Rant.
knicq posted in Knicqisms, Yawariyat on December 27th, 2006
I had updated yesterday. Fortunately for me, I had the good sense to delete that post. It has been like that for some time. I refrain from putting up a post here not because I have not the matter to make into posts, but because I am afraid of what I might end up bringing out. Afraid for myself most of all, and afraid for others who matter. Everyone matters, one way or the other, doesn’t he/she? That, perhaps, is the tragedy we call life.
It is a good thing I do not have work to go to these days. To have to balance such darkness with the dreary challenges of a mundane job might just have proven too much even for the-larger-than-life-me that the resident narcissist sometimes has me believe actually exists. Allahu Akbar. Allahu Akbar. Allahu Akbar. Allah is the greatest, and I am nothing. Pride is the dominion of Allah alone. Too often we forget that, and sometimes it leads us into humbling expriences.
Wifey is often amused by the-smaller-than-life (STL) me. I am not. The STL me is affected too easily by my experiences. The STL me is reduced to tears too often for it to be good for my image. Felicity was once witness to the STL me. Years later, VGA was pleasantly surprised when she caught a glimpse of him, when we were listening to eP’s “Aghosh” and I was telling her what the video was about. She was pleasantly suprised, because she shares Jalali Baba’s deep contempt for yours truly, and discovering the STL me not only augmented and nurtured it, but also provided a portal to spread that contempt. I had some dough on VGA, and I would knead it well in all public gatherings. One day, she decided to return the favor and relished every bit of relating to a packed house how I carried with me an STL me. Not pleasant. Not nice. Very JBiic. Very VGAiic.

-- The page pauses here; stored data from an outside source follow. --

Lemma release_witness :
  live one_taken first_handle = true /\ snd (release one_taken first_handle) = StatusCode.ok /\
  live (fst (release one_taken first_handle)) first_handle = false.
Proof.
  pose proof (release_spec one_taken first_handle one_taken_wf ltac:(by concrete)) as Hr.
  assert (live one_taken first_handle = true) as Hl by (vm_compute; reflexivity).
  destruct (release one_taken first_handle) as [a' status]. rewrite Hl in Hr. destruct Hr as (-> & _ & _ & Hr).
  split_and!; [done | done |]. cbn [fst]. destruct (live a' first_handle) eqn:E; [| done].
  apply Hr in E as [_ []]; [done | by concrete].
Defined.

Lemma allocate_contiguous_witness :
  exists a' account' h, allocate_contiguous one_taken 2 (ChargeAccount.new 0) 8192 = (a', account', Ok h) /\
    PhysicalFrame.index h = 2 /\ address_for a' 3 = PhysicalFrame.address h + 4096 /\ used_frames a' = 3.
Proof.
  pose proof (allocate_contiguous_spec one_taken 2 (ChargeAccount.new 0) 8192 one_taken_wf ltac:(by concrete) ltac:(lia)) as Hc.
  assert (snd (allocate_contiguous one_taken 2 (ChargeAccount.new 0) 8192) = Ok (PhysicalFrame.mk 73728 2 1 2)) as Hs
    by (vm_compute; reflexivity).
  destruct (allocate_contiguous one_taken 2 (ChargeAccount.new 0) 8192) as [[a' account'] r]. cbn [snd] in Hs. subst r.
  destruct Hc as (_ & _ & _ & _ & Ha & Hu & _). exists a', account', (PhysicalFrame.mk 73728 2 1 2).
  split_and!; [done | done | exact (Ha 1 ltac:(lia)) | exact Hu].
Defined.

Lemma unlimited_wf : ChargeAccount.wf (ChargeAccount.new 0).
Proof. vm_compute. intuition congruence. Qed.
(** Bit [l] of the shadow mask after |= and &=. *)
Lemma mask_bits m l k : 0 <= m < 2 ^ 16 -> 0 <= l < 16 -> 0 <= k ->
  Z.testbit (Z.lor m (u16_wrap (Z.shiftl 1 l))) k = (if k =? l then true else Z.testbit m k) /\
  Z.testbit (Z.land m (u16_wrap (Z.lnot (Z.shiftl 1 l)))) k = (if k =? l then false else Z.testbit m k).
Proof.
  intros Hm Hl Hk. rewrite Z.lor_spec, Z.land_spec. unfold u16_wrap.
  destruct (Z_lt_le_dec k 16) as [Hlt | Hge].
  - rewrite !Z.mod_pow2_bits_low, Z.lnot_spec, Z.shiftl_1_l, Z.pow2_bits_eqb by lia.
    rewrite (Z.eqb_sym l k). destruct (k =? l); cbn; by rewrite ?orb_true_r, ?orb_false_r, ?andb_false_r, ?andb_true_r.
  - rewrite !Z.mod_pow2_bits_high, (testbit_high m 16) by lia. by cmp.
Qed.

Lemma pic_write_law c l m v : pic_wf c -> 0 <= l -> pic_usable c l = true -> 0 <= m < 2 ^ 16 ->
  (forall k, 0 <= k -> Z.testbit m k = if k =? l then v else Z.testbit (mask_ c) k) ->
  let c' := write_mask_line (with_mask c m) l in
  pic_wf c' /\ forall k, 0 <= k -> pic_usable c' k = pic_usable c k /\
    pic_masked c' k = if true && (k =? l) then v else pic_masked c k.
Proof.
  intros Hwf Hl Hu Hm Hbits c'. pose proof (write_mask_line_shadow (with_mask c m) l) as Hs.
  destruct (same_shadow_keeps _ _ Hs Hm) as [Hw Hk]. split; [done |]. intros k Hk0.
  destruct (Hk k Hk0) as [Hku Hkm]. split; [done |]. unfold c'. rewrite Hkm. by apply Hbits.
Qed.
(* ===== verification/IrqRouter.v ===== *)
(** * The interrupt router (include/ok/interrupt/irq_chip.hpp, class IrqRouter)

    Top halves mask a line and record it pending; drain() runs the handlers of
    every pending line once and re-enables it.  The router is generic in the
    chip ([IrqChip]) and in the bottom-half handlers, which are code it only
    calls: [call handler context line] maps the router and a device world to
    their next state. *)

From S2P Require Import Prelude IrqChip.

Definition max_irq_lines : Z := 256.
Definition max_line_handlers : Z := 4.

Module Handler.
Record t := mk { handler : Z; context : Z }.   (* nullptr is 0 *)
Definition none : t := mk 0 0.
#[global] Instance inhabited : Inhabited t := populate none.
Definition eqb (a b : t) : bool := (handler a =? handler b) && (context a =? context b).
End Handler.

Module Line.
Record t := mk {
  handlers : list Handler.t;   (* std::array<Handler, max_line_handlers> *)
  count : Z;
  trigger : IrqTrigger;
  pending : bool
}.
Definition new : t := mk (replicate (Z.to_nat max_line_handlers) Handler.none) 0 edge false.
#[global] Instance inhabited : Inhabited t := populate new.
Definition with_pending (l : t) (p : bool) : t := mk (handlers l) (count l) (trigger l) p.
(** The handlers bound to the line, in bind order. *)
Definition bound_handlers (l : t) : list Handler.t := take (Z.to_nat (count l)) (handlers l).
End Line.

Module IrqRouter.
Section Defs.
Context `{Arch} {Chip : Type} `{IrqChip Chip}.

Record t := mk {
  chip_ : Chip;
  lines_ : list Line.t;          (* std::array<Line, max_irq_lines> *)
  delivered_ : list Z;
  serviced_ : list Z;
  pending_count_ : Z;
  spurious_ : Z;
  controller_errors_ : Z
}.
Definition new (chip : Chip) : t :=
  mk chip (replicate (Z.to_nat max_irq_lines) Line.new) (replicate (Z.to_nat max_irq_lines) 0)
     (replicate (Z.to_nat max_irq_lines) 0) 0 0 0.
(** Destroy() accepts exactly the handles that resolve.  It then ends that
    handle and that object and no other; a refused destroy changes nothing. *)
Theorem destroy_spec p h : wf p -> handle_ok h ->
  let '(p', status) := destroy sizeof_T MaximumPages p h in
  match resolve_ p h with
  | Ok a => status = StatusCode.ok /\ wf p' /\ live_ p' = live_ p - 1 /\ heap p' = delete a (heap p) /\
      (forall h' a', handle_ok h' -> resolve_ p' h' = Ok a' <-> resolve_ p h' = Ok a' /\ h' <> h)
  | Err e => status = e /\ p' = p
  end.
Proof.
  intros Hwf Hh. destruct (resolve_ p h) as [a | e] eqn:E.
  - pose proof (destroy_wf p h a Hwf Hh E) as Hd. destruct (destroy _ _ _ _) as [p' st].
    destruct Hd as (? & ? & ? & _ & ? & ?). done.
  - unfold destroy, resolve in *. destruct (status_ok (validate _ _ p h)); cbn in *; [done |]. by injection E.
Qed.

Lemma trim_from_spec n i p : wf p -> 0 <= i -> i + Z.of_nat n <= MaximumPages ->
  let p' := trim_from sizeof_T n i p in
  wf p' /\ same_objects p p' /\ (forall j, 0 <= j < i -> (pages_ p').[j] = (pages_ p).[j]) /\
  (forall j, i <= j < i + Z.of_nat n -> state (pages_ p').[j] = PageState.ready -> live (pages_ p').[j] <> 0).
Proof.
  revert i p. induction n as [| n IH]; intros i p Hwf Hi Hn; cbn zeta; cbn [trim_from].
  { split_and!; [done | by destruct (swap_nothing p p Hwf) | done | lia]. }
  destruct (_ && _) eqn:E.
  2: { destruct (IH (i + 1) p Hwf ltac:(lia) ltac:(lia)) as (Hw & Hs & Hb & Ha). split_and!; try done.
       - intros j Hj. apply Hb. lia.
       - intros j Hj. destruct (Z.eq_dec j i) as [-> |]; [| apply Ha; lia]. rewrite Hb by lia. intros Hr Hl.
         unfold PageState.eqb in E. rewrite Hr, Hl, bool_decide_true in E by done. done. }
  unfold PageState.eqb in E. b2p. set (x := (pages_ p).[i]) in *.
  destruct (release_kernel_page _ _) as [[prov l'] st]. set (p1 := if negb (status_ok st) then _ else _).
  pose proof (wf_page _ _ p Hwf i ltac:(lia)) as Hpw. fold x in Hpw.
  assert (exists y, state y <> PageState.ready /\ wf p1 /\ same_objects p p1 /\ pages_ p1 = (pages_ p).[i := y])
    as (y & Hy & Hwf1 & Hs1 & Ep1).
  { unfold p1. destruct (status_ok st); cbn [negb].
    - exists (empty_page sizeof_T). split; [done |].
      destruct (swap_idle p (with_page (with_provider p prov) i (empty_page sizeof_T)) i (empty_page sizeof_T));
        try done; [lia | apply empty_page_wf].
    - set (q := mk_page l' _ _ _). exists q. split; [done |].
      assert (page_wf sizeof_T q) by (by apply pool_quarantine_wf).
      set (p2 := with_page (with_provider p prov) i q).
      destruct (swap_idle p p2 i q) as [? ?]; try done; [lia |]. case_match; [| done].
      by destruct (swap_idle p (with_fault p2 st) i q) as [? ?]; try done; lia. }
  clearbody p1. destruct (IH (i + 1) p1 Hwf1 ltac:(lia) ltac:(lia)) as (Hw & Hs & Hb & Ha).
  assert (forall j, 0 <= j -> (pages_ p1).[j] = if j =? i then y else (pages_ p).[j]) as Hat
    by (intros; rewrite Ep1; apply page_at; [done | lia | done]).
  split_and!; try done.
  - destruct Hs as (Hr & ? & ? & ?), Hs1 as (Hr1 & ? & ? & ?). split_and!; try congruence.
    intros h Hh. by rewrite Hr, Hr1.
  - intros j Hj. rewrite Hb, Hat by lia. by cmp.
  - intros j Hj. destruct (Z.eq_dec j i) as [-> |]; [| apply Ha; lia]. rewrite Hb, Hat, Z.eqb_refl by lia. done.
Qed.

(** trim_empty_pages() changes no handle and no object, whatever the provider
    answers, and leaves no ready page without a live object: each went back to
    the provider or is quarantined. *)
Theorem trim_spec p : wf p ->
  let '(p', status) := trim_empty_pages sizeof_T MaximumPages p in
  wf p' /\ same_objects p p' /\ status = fault_ p' /\
  forall j, 0 <= j < MaximumPages -> state (pages_ p').[j] = PageState.ready -> live (pages_ p').[j] <> 0.
Proof.
  intros Hwf. unfold trim_empty_pages. rewrite (wf_idle _ _ p Hwf).
  destruct (trim_from_spec (Z.to_nat MaximumPages) 0 p Hwf) as (? & ? & _ & Ha); [lia | lia |].
  split_and!; try done. intros j Hj. apply Ha. lia.
Qed.
End PoolFacts.

(** ** Witnesses *)
Section PoolWitnesses.
#[local] Existing Instance arch64.
Import ObjectPool.

(** A provider that hands out consecutive pages. *)
#[local] Instance counting_provider : ObjectPageProvider Z N := {|
  page_size := 4096;
  lease_default := 0%N;
  lease_data l := Z.of_N l;
  lease_size _ := 4096;
  allocate_kernel_page next := (next + 1, Ok (Z.to_N (4096 * next)));
  release_kernel_page next l := (next, l, StatusCode.ok)
|}.
Definition sample_pool : @ObjectPool.t Z N bool := ObjectPool.new 1024 2 77 16 8.

Lemma sample_pool_wf : ObjectPool.wf 1024 2 sample_pool.
Proof. by apply new_pool_wf; concrete. Qed.

Lemma counting_leases (l : N) : 0 <= lease_data l.
Proof. apply N2Z.is_nonneg. Qed.

Lemma pool_create_witness :
  exists p' h a, create 1024 2 sample_pool true = (p', Ok h) /\
    resolve 1024 2 p' h = Ok a /\ heap p' !! a = Some true.
Proof.
  pose proof (create_spec 1024 2 ltac:(by concrete) ltac:(by concrete) ltac:(lia) counting_leases sample_pool true sample_pool_wf) as Hc.
  assert (snd (create 1024 2 sample_pool true) = Ok (ObjectHandle.mk 77 0 0 1)) as Hs by (vm_compute; reflexivity).
  destruct (create 1024 2 sample_pool true) as [p' r]. cbn [snd] in Hs. subst r.
  destruct Hc as (_ & _ & _ & _ & _ & a & Hr & Hh & _). exists p', (ObjectHandle.mk 77 0 0 1), a. split_and!; [done | exact Hr | exact Hh].
Defined.

(** The pool after one create(). *)
Definition one_object : @ObjectPool.t Z N bool := fst (create 1024 2 sample_pool true).
Lemma one_object_wf : ObjectPool.wf 1024 2 one_object.
Proof. apply (create_wf 1024 2 ltac:(by concrete) ltac:(by concrete) ltac:(lia) counting_leases sample_pool true sample_pool_wf). Qed.

Lemma pool_destroy_witness :
  let '(p', status) := destroy 1024 2 one_object (ObjectHandle.mk 77 0 0 1) in
  status = StatusCode.ok /\ live_ p' = live_ one_object - 1.
Proof.
  pose proof (destroy_spec 1024 2 one_object
    (ObjectHandle.mk 77 0 0 1) one_object_wf ltac:(by concrete)) as Hd.
  destruct (destroy 1024 2 one_object (ObjectHandle.mk 77 0 0 1)) as [p' status].
  change (resolve 1024 2 one_object (ObjectHandle.mk 77 0 0 1)) with (Ok 65536) in Hd. cbv iota in Hd.
  destruct Hd as (Hs & _ & Hl & _). split; [exact Hs | exact Hl].
Defined.

Lemma pool_trim_witness :
  let '(p', status) := trim_empty_pages 1024 2 (fst (destroy 1024 2 one_object (ObjectHandle.mk 77 0 0 1))) in
  same_objects 1024 2 (fst (destroy 1024 2 one_object (ObjectHandle.mk 77 0 0 1))) p' /\ status = fault_ p'.
Proof.
  set (p := fst (destroy 1024 2 one_object (ObjectHandle.mk 77 0 0 1))).
  assert (ObjectPool.wf 1024 2 p) as Hp
    by (apply destroy_keeps_wf; [exact one_object_wf | by concrete]).
  pose proof (trim_spec 1024 2 ltac:(by concrete) ltac:(lia) p Hp) as Ht.
  destruct (trim_empty_pages 1024 2 p) as [p' status]. destruct Ht as (_ & Hs & Hf & _). split; [exact Hs | exact Hf].
Defined.
End PoolWitnesses.
(* ===== verification/EntryStack.v ===== *)
(** * Kernel entry stacks (include/ok/memory/kernel_entry_stack_pool.hpp,
      include/ok/arch/kernel_entry_stack.hpp)

    A pool of fixed stack slots between canary pages.  A lease is reserved for a
    thread, activated for at most one thread at a time, and released; a damaged
    canary quarantines the slot and stops the pool.  The arena is memory that
    code outside the pool also writes, so it is a function from offsets to
    bytes that steps of the environment may change. *)

From S2P Require Import Prelude.

Module EntryState.
Inductive t := free | reserved | active | quarantined.
#[global] Instance eq_dec : EqDecision t.
Proof. solve_decision. Defined.
Definition eqb (a b : t) : bool := bool_decide (a = b).
End EntryState.

Module EntryRecord.
Record t := mk {
  lower : Z; top : Z; pid : Z; tid : Z; generation : Z; epoch : Z; cpu : Z; state : EntryState.t
}.
Definition new : t := mk 0 0 0 0 0 0 0 EntryState.free.
#[global] Instance inhabited : Inhabited t := populate new.
Definition with_state (r : t) (s : EntryState.t) : t :=
  mk (lower r) (top r) (pid r) (tid r) (generation r) (epoch r) (cpu r) s.
End EntryRecord.

Module KernelEntryStackOwner.
Record t := mk { pid : Z; tid : Z }.
End KernelEntryStackOwner.

Module KernelEntryStackHandle.
Record t := mk { pool : Z; slot : Z; generation : Z }.
End KernelEntryStackHandle.

(** KernelEntryStackView: the record pointer is a pool and a slot; 0 is no record. *)
Module KernelEntryStackView.
Record t := mk { pool : Z; slot : Z; generation_ : Z; epoch_ : Z }.
End KernelEntryStackView.

Module KernelEntryStackPool.
Import KernelEntryStackHandle.
Section Defs.
Context `{Arch}.

Definition capacity : Z := 128.
Definition page_size : Z := 4096.
Definition usable_bytes : Z := 65536.
Definition canary_bytes : Z := page_size.
Definition slot_stride : Z := usable_bytes + 2 * canary_bytes.
Definition arena_bytes : Z := capacity * slot_stride.

Record t := mk {
  this : Z;
  sizeof_this : Z;
  backing_ : Z;                 (* address of the arena *)
  bytes_ : Z -> Z;              (* its contents by offset *)
  records_ : list EntryRecord.t;
  leased_ : Z;
  peak_ : Z;
  quarantined_ : Z;
  active_slot_ : Z;
  generation_ : Z;
  releases_ : Z;
  epoch_ : Z;
  fault_ : Status;
  initialized_ : bool
}.
Definition new (this sizeof_this : Z) : t :=
  mk this sizeof_this 0 (fun _ => 0) (replicate (Z.to_nat capacity) EntryRecord.new)
     0 0 0 capacity 0 0 0 StatusCode.ok false.

(** Field updates. *)
Definition with_bytes (p : t) (b : Z -> Z) : t :=
  mk (this p) (sizeof_this p) (backing_ p) b (records_ p) (leased_ p) (peak_ p) (quarantined_ p)
     (active_slot_ p) (generation_ p) (releases_ p) (epoch_ p) (fault_ p) (initialized_ p).
Definition with_record (p : t) (slot : Z) (r : EntryRecord.t) : t :=
  mk (this p) (sizeof_this p) (backing_ p) (bytes_ p) (records_ p).[slot := r] (leased_ p) (peak_ p) (quarantined_ p)
     (active_slot_ p) (generation_ p) (releases_ p) (epoch_ p) (fault_ p) (initialized_ p).
Definition with_active (p : t) (slot : Z) : t :=
  mk (this p) (sizeof_this p) (backing_ p) (bytes_ p) (records_ p) (leased_ p) (peak_ p) (quarantined_ p)
     slot (generation_ p) (releases_ p) (epoch_ p) (fault_ p) (initialized_ p).

Definition activate (p : t) (begin_ size : Z) : t * Status :=
  if initialized_ p then (p, StatusCode.already_exists)
  else if (begin_ =? 0) || negb (size =? arena_bytes) || negb (begin_ mod page_size =? 0)
          || (usize_max - begin_ <? arena_bytes)
  then (p, StatusCode.invalid_argument)
  else if (if this p <=? begin_ then begin_ - this p <? sizeof_this p else this p - begin_ <? size)
  then (p, StatusCode.invalid_argument)
  else
    (mk (this p) (sizeof_this p) begin_ (fun _ => 0) (records_ p) (leased_ p) (peak_ p) (quarantined_ p)
        (active_slot_ p) (generation_ p) (releases_ p) (epoch_ p) (fault_ p) true, StatusCode.ok).

(** canary(slot, generation, offset): a byte. *)
Definition canary (slot generation offset : Z) : Z :=
  Z.lxor (Z.lxor (Z.lxor 0xa5 (u8_wrap slot)) (u8_wrap (Z.shiftr generation ((offset mod 8) * 8)))) (u8_wrap offset).

Definition set_canaries (p : t) (slot generation : Z) : t :=
  with_bytes p (fun o =>
    let i := o - slot * slot_stride in
    if (0 <=? i) && (i <? canary_bytes) then canary slot generation i
    else if (canary_bytes + usable_bytes <=? i) && (i <? slot_stride)
    then canary slot generation (i - (canary_bytes + usable_bytes) + canary_bytes)
    else bytes_ p o).

Definition check_canaries (p : t) (slot : Z) : Status :=
  let generation := EntryRecord.generation (records_ p).[slot] in
  if forallb (fun i =>
       (bytes_ p (slot * slot_stride + i) =? canary slot generation i) &&
       (bytes_ p (slot * slot_stride + (canary_bytes + usable_bytes + i)) =? canary slot generation (i + canary_bytes)))
     (indices canary_bytes)
  then StatusCode.ok else StatusCode.fault.

Definition quarantine (p : t) (slot : Z) (status : Status) : t * Status :=
  let r := EntryRecord.with_state (records_ p).[slot] EntryState.quarantined in
  (mk (this p) (sizeof_this p) (backing_ p) (bytes_ p) (records_ p).[slot := r] (leased_ p) (peak_ p)
      (quarantined_ p + 1) (active_slot_ p) (generation_ p) (releases_ p) (epoch_ p)
      (if status_ok (fault_ p) then status else fault_ p) (initialized_ p), status).

Definition validate (p : t) (handle : KernelEntryStackHandle.t) (owner : KernelEntryStackOwner.t) : Status :=
  if negb (initialized_ p) then StatusCode.not_initialized
  else if negb (pool handle =? this p) || (capacity <=? slot handle) || (generation handle =? 0)
  then StatusCode.invalid_argument
  else
    let record := (records_ p).[slot handle] in
    if EntryState.eqb (EntryRecord.state record) EntryState.free
       || negb (EntryRecord.generation record =? generation handle)
    then StatusCode.not_found
    else if negb (KernelEntryStackOwner.pid owner =? EntryRecord.pid record)
            || negb (KernelEntryStackOwner.tid owner =? EntryRecord.tid record)
    then StatusCode.denied
    else if EntryState.eqb (EntryRecord.state record) EntryState.quarantined then StatusCode.fault
    else StatusCode.ok.

(** [record.state != free && record.pid == owner.pid && record.tid == owner.tid]. *)
Definition owns (owner : KernelEntryStackOwner.t) (r : EntryRecord.t) : bool :=
  negb (EntryState.eqb (EntryRecord.state r) EntryState.free) &&
  (EntryRecord.pid r =? KernelEntryStackOwner.pid owner) && (EntryRecord.tid r =? KernelEntryStackOwner.tid owner).

Fixpoint find_free (records : list EntryRecord.t) (i : Z) : option Z :=
  match records with
  | [] => None
  | r :: rest => if EntryState.eqb (EntryRecord.state r) EntryState.free then Some i else find_free rest (i + 1)
  end.

Definition reserve (p : t) (owner : KernelEntryStackOwner.t) : t * result KernelEntryStackHandle.t :=
  if negb (initialized_ p) then (p, Err StatusCode.not_initialized)
  else if negb (status_ok (fault_ p)) then (p, Err (fault_ p))
  else if (KernelEntryStackOwner.pid owner =? 0) || (KernelEntryStackOwner.tid owner =? 0)
  then (p, Err StatusCode.invalid_argument)
  else if existsb (owns owner) (records_ p) then (p, Err StatusCode.already_exists)
  else if generation_ p =? u64_max then (p, Err StatusCode.overflow)
  else
    match find_free (records_ p) 0 with
    | None => (p, Err StatusCode.no_memory)
    | Some slot =>
        let lower := backing_ p + slot * slot_stride + canary_bytes in
        let generation := generation_ p + 1 in
        let record := EntryRecord.mk lower (lower + usable_bytes) (KernelEntryStackOwner.pid owner)
                        (KernelEntryStackOwner.tid owner) generation 0 0 EntryState.reserved in
        let p := set_canaries p slot generation in
        let leased := leased_ p + 1 in
        (mk (this p) (sizeof_this p) (backing_ p) (bytes_ p) (records_ p).[slot := record] leased
            (if peak_ p <? leased then leased else peak_ p) (quarantined_ p) (active_slot_ p) generation
            (releases_ p) (epoch_ p) (fault_ p) (initialized_ p),
         Ok (KernelEntryStackHandle.mk (this p) slot generation))
    end.

Definition activate_entry (p : t) (handle : KernelEntryStackHandle.t) (owner : KernelEntryStackOwner.t) (cpu : Z)
    : t * result KernelEntryStackView.t :=
  let status := validate p handle owner in
  if negb (status_ok status) then (p, Err status)
  else if negb (status_ok (fault_ p)) then (p, Err (fault_ p))
  else if negb (cpu =? 0) then (p, Err StatusCode.unsupported)
  else if negb (active_slot_ p =? capacity) then (p, Err StatusCode.busy)
  else if epoch_ p =? u64_max then (p, Err StatusCode.overflow)
  else
    let record := (records_ p).[slot handle] in
    let status := check_canaries p (slot handle) in
    if negb (status_ok status) then let '(p, s) := quarantine p (slot handle) status in (p, Err s)
    else
      let epoch := epoch_ p + 1 in
      let record := EntryRecord.mk (EntryRecord.lower record) (EntryRecord.top record) (EntryRecord.pid record)
                      (EntryRecord.tid record) (EntryRecord.generation record) epoch cpu EntryState.active in
      (mk (this p) (sizeof_this p) (backing_ p) (bytes_ p) (records_ p).[slot handle := record] (leased_ p) (peak_ p)
          (quarantined_ p) (slot handle) (generation_ p) (releases_ p) epoch (fault_ p) (initialized_ p),
       Ok (KernelEntryStackView.mk (this p) (slot handle) (EntryRecord.generation record) epoch)).

Definition deactivate_entry (p : t) (handle : KernelEntryStackHandle.t) (owner : KernelEntryStackOwner.t) (cpu : Z)
    : t * Status :=
  let status := validate p handle owner in
  if negb (status_ok status) then (p, status)
  else
    let record := (records_ p).[slot handle] in
    if negb (EntryState.eqb (EntryRecord.state record) EntryState.active) || negb (active_slot_ p =? slot handle)
    then (p, StatusCode.not_found)
    else if negb (cpu =? EntryRecord.cpu record) then (p, StatusCode.denied)
    else
      let p := with_record p (slot handle) (EntryRecord.with_state record EntryState.reserved) in
      let p := with_active p capacity in
      let status := check_canaries p (slot handle) in
      if negb (status_ok status) then quarantine p (slot handle) status else (p, StatusCode.ok).

Definition validate_inactive (p : t) (handle : KernelEntryStackHandle.t) (owner : KernelEntryStackOwner.t) : t * Status :=
  let status := validate p handle owner in
  if negb (status_ok status) then (p, status)
  else if EntryState.eqb (EntryRecord.state (records_ p).[slot handle]) EntryState.active then (p, StatusCode.busy)
  else
    let status := check_canaries p (slot handle) in
    if negb (status_ok status) then quarantine p (slot handle) status else (p, StatusCode.ok).

Definition release (p : t) (handle : KernelEntryStackHandle.t) (owner : KernelEntryStackOwner.t) : t * Status :=
  let '(p, status) := validate_inactive p handle owner in
  if negb (status_ok status) then (p, status)
  else
    let first := slot handle * slot_stride in
    let bytes := fun o => if (first <=? o) && (o <? first + slot_stride) then 0 else bytes_ p o in
    (mk (this p) (sizeof_this p) (backing_ p) bytes (records_ p).[slot handle := EntryRecord.new] (leased_ p - 1) (peak_ p)
        (quarantined_ p) (active_slot_ p) (generation_ p) (u64_wrap (releases_ p + 1)) (epoch_ p) (fault_ p)
        (initialized_ p), StatusCode.ok).

Definition top (p : t) (handle : KernelEntryStackHandle.t) (owner : KernelEntryStackOwner.t) : t * result Z :=
  let '(p, status) := validate_inactive p handle owner in
  if negb (status_ok status) then (p, Err status) else (p, Ok (EntryRecord.top (records_ p).[slot handle])).

Definition inactive_epoch (p : t) (handle : KernelEntryStackHandle.t) (owner : KernelEntryStackOwner.t) : t * result Z :=
  let '(p, status) := validate_inactive p handle owner in
  if negb (status_ok status) then (p, Err status) else (p, Ok (EntryRecord.epoch (records_ p).[slot handle])).

(** KernelEntryStackView::valid() and the accessors it guards; a view names a record of its pool. *)
Definition view_valid (p : t) (v : KernelEntryStackView.t) : bool :=
  let record := (records_ p).[KernelEntryStackView.slot v] in
  (KernelEntryStackView.pool v =? this p) && negb (KernelEntryStackView.generation_ v =? 0)
  && negb (KernelEntryStackView.epoch_ v =? 0)
  && EntryState.eqb (EntryRecord.state record) EntryState.active
  && (EntryRecord.generation record =? KernelEntryStackView.generation_ v)
  && (EntryRecord.epoch record =? KernelEntryStackView.epoch_ v).

Definition view_contains (p : t) (v : KernelEntryStackView.t) (address bytes : Z) : bool :=
  let record := (records_ p).[KernelEntryStackView.slot v] in
  view_valid p v && (EntryRecord.lower record <=? address) && (address <=? EntryRecord.top record)
  && (bytes <=? EntryRecord.top record - address).

Definition active_epoch (p : t) (handle : KernelEntryStackHandle.t) (owner : KernelEntryStackOwner.t)
    (view : KernelEntryStackView.t) : result Z :=
  let status := validate p handle owner in
  if negb (status_ok status) then Err status
  else
    let record := (records_ p).[slot handle] in
    if negb (active_slot_ p =? slot handle) || negb (EntryRecord.cpu record =? 0) || negb (view_valid p view)
       || negb (KernelEntryStackView.slot view =? slot handle)
       || negb (KernelEntryStackView.generation_ view =? generation handle)
       || negb (KernelEntryStackView.epoch_ view =? EntryRecord.epoch record)
    then Err StatusCode.denied
    else Ok (EntryRecord.epoch record).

Asad Ali Khan has an album called Maestro’s choice. It has two tracks. Raag Asavari and Raag Malkauns. They are spell-binding; Asavari is the perfect recipe to bring out the STL me. Anytime of the day, anyday. I do not know what Asavari means, but it must mean something close to suicidal. It is that beautiful. Here’s a little Yawariyat, if you have the stomach.
Har baat hasb-e-mansha bhi nahin hoti,
Shikayat tark-e-wafa bhi nahin hoti,
Jisey hona ho, ho ke rehta hai,
Rukawat khud rasta bhi nahin hoti.
Hum nafas tu mehwar nahin duniya ka,
Bin terey dhung hai wohi duniya ka,
Tu hi apni rawish badal le to acha hai,
Tira qadam, qadam nahin duniya ka.
Rahbarun se gila rakhna bhi acha hai,
Dil kee baat barmala likhna bhi acha hai,
Ihtijaj, Juloos, ToR phoR, HaRtaal,
Yeh sub bura hai, bhala hai, apni jagah,
Ghar kee baat magar chupaa rakhna bhi acha hai.